Who is to blame? Malam Bello is certainly the principal culprit. To be fair to him, I believe he established this reformatory home as a business outfit and with a genuine intention to correct wayward kids. Another nephew of mine is lucky to have been reformed at the centre. He is now married and a responsible man. However, corruption and greed overtake Bello Daura’s hitherto good intention. From my chance interaction with the then 73 year old man, way back in 2014, I got to understand him as a local malam whose time was preoccupied in the remember of Allah with his rosary beads on hand. He cannot however feign to be oblivious of the atrocities committed by his lieutenants at the facility. He should therefore take sole responsibility of all the abuses that happened there.

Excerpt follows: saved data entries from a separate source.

(** ** [SELECT] *)

(** The statement the planner sees: grouping and filters are already applied. *)
Definition plan_stmt (s : SelectStatement) : SelectStatement :=
  Ast.mkSelect (Ast.columns s) (Ast.star s) (Ast.table s) None (Ast.joins s) [] [] (Ast.window_funcs s)
    (Ast.order_by s) (Ast.order_by_cosine s) (Ast.limit s) None (Ast.with_ctes s).

Definition of_plan {A} (o : outcome Empty_set A) : R A := Db.of_tree o.

(** The stages after the [FROM] clause. *)
Definition run_stages (stmt : SelectStatement) (params : list (list f32)) (outer : Outer) (ctes : list CTE)
    (qualifiers : list str) (columns : list str) (rows : list (list Value)) : R ResultSet :=
  let scope_columns := qualify_all (Ast.name (Ast.table stmt)) columns in
  obind (filter_rows run (Ast.filter stmt) columns params outer ctes scope_columns qualifiers rows) (fun rows =>
  obind (match Ast.window_funcs stmt with
         | [] => Ok (Value.mkTable columns rows)
         | wf => of_exec (Window.apply_window_funcs (Value.mkTable columns rows) wf)
         end) (fun table =>
  obind (match Ast.group_by stmt, Ast.aggregates stmt with
         | [], [] => Ok table
         | gb, aggs =>
             obind (of_exec (Aggregate.aggregate_table (Value.t_columns table) (Value.t_rows table) gb aggs)) (fun rs =>
             Ok (Value.mkTable (Value.columns rs) (Value.rows rs)))
         end) (fun table =>
  obind (filter_rows run (Ast.having stmt) (Value.t_columns table) params outer ctes (Value.t_columns table)
           qualifiers (Value.t_rows table)) (fun rows =>
  obind (of_plan (Planner.plan_select gpu (plan_stmt stmt) (Planner.mkStats (Z.of_nat (length rows))))) (fun plan =>
  of_exec (Exec.execute (Value.mkTable (Value.t_columns table) rows) plan)))))).

Definition select_body (stmt : SelectStatement) (params : list (list f32)) (outer : Outer) (outer_ctes : list CTE)
    (recursive_binding : option RecursiveBinding) : R ResultSet :=
  match Ast.order_by_cosine stmt with
  | Some ob => run_vector_topk stmt ob params
  | None =>
      let merged_ctes := merge_ctes outer_ctes (Ast.with_ctes stmt) in
      obind (validate_ctes (Ast.with_ctes stmt)) (fun _ =>
      obind (resolve_table_ref_with_ctes db run (Ast.table stmt) merged_ctes recursive_binding) (fun '(columns, rows) =>
      let qualifiers := Ast.name (Ast.table stmt) :: map (fun j => let '(Ast.mkJoin _ t _) := j in Ast.name t) (Ast.joins stmt) in
      obind (run_joins (Ast.name (Ast.table stmt)) qualifiers (Ast.joins stmt) merged_ctes recursive_binding columns rows)
        (fun '(columns, rows) =>
      run_stages stmt params outer merged_ctes qualifiers columns rows)))
  end.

Children are the coolness of the eyes’ of their parents and the future leaders of our nations. In Nigeria, they are seriously at the risk of extinction. Despite their frail and unsuspecting mien, reason why they should be protected and catered to their every need, some parents make the costly mistake of taking defiant kids to the so-called reformatory homes. I met with a former class mate at the defunct Bauchi College of Art and Science (BACAS) who came to visit his son at the facility. My heart bled when I saw the innocent looking child who the father spoke a lot about his notoriety for drug abuse and thievery. The father is a diplomat who currently serves Nigeria in Europe. So parents are also complicit in the crime committed against their kids in unregistered corrective homes.
Lastly, the elders in Daura town and security agencies operating there are also to be blamed for failing to detect the torture chamber in the town. They cannot claim to be ignorant of the abuses going on in gidan sarka in their town.
The government, local traditional authorities, religious leaders, parents and security agencies should live up to our expectations. Man’s inhumanity to man should be considered as a grevious crime which must be punished to serve as deterrent.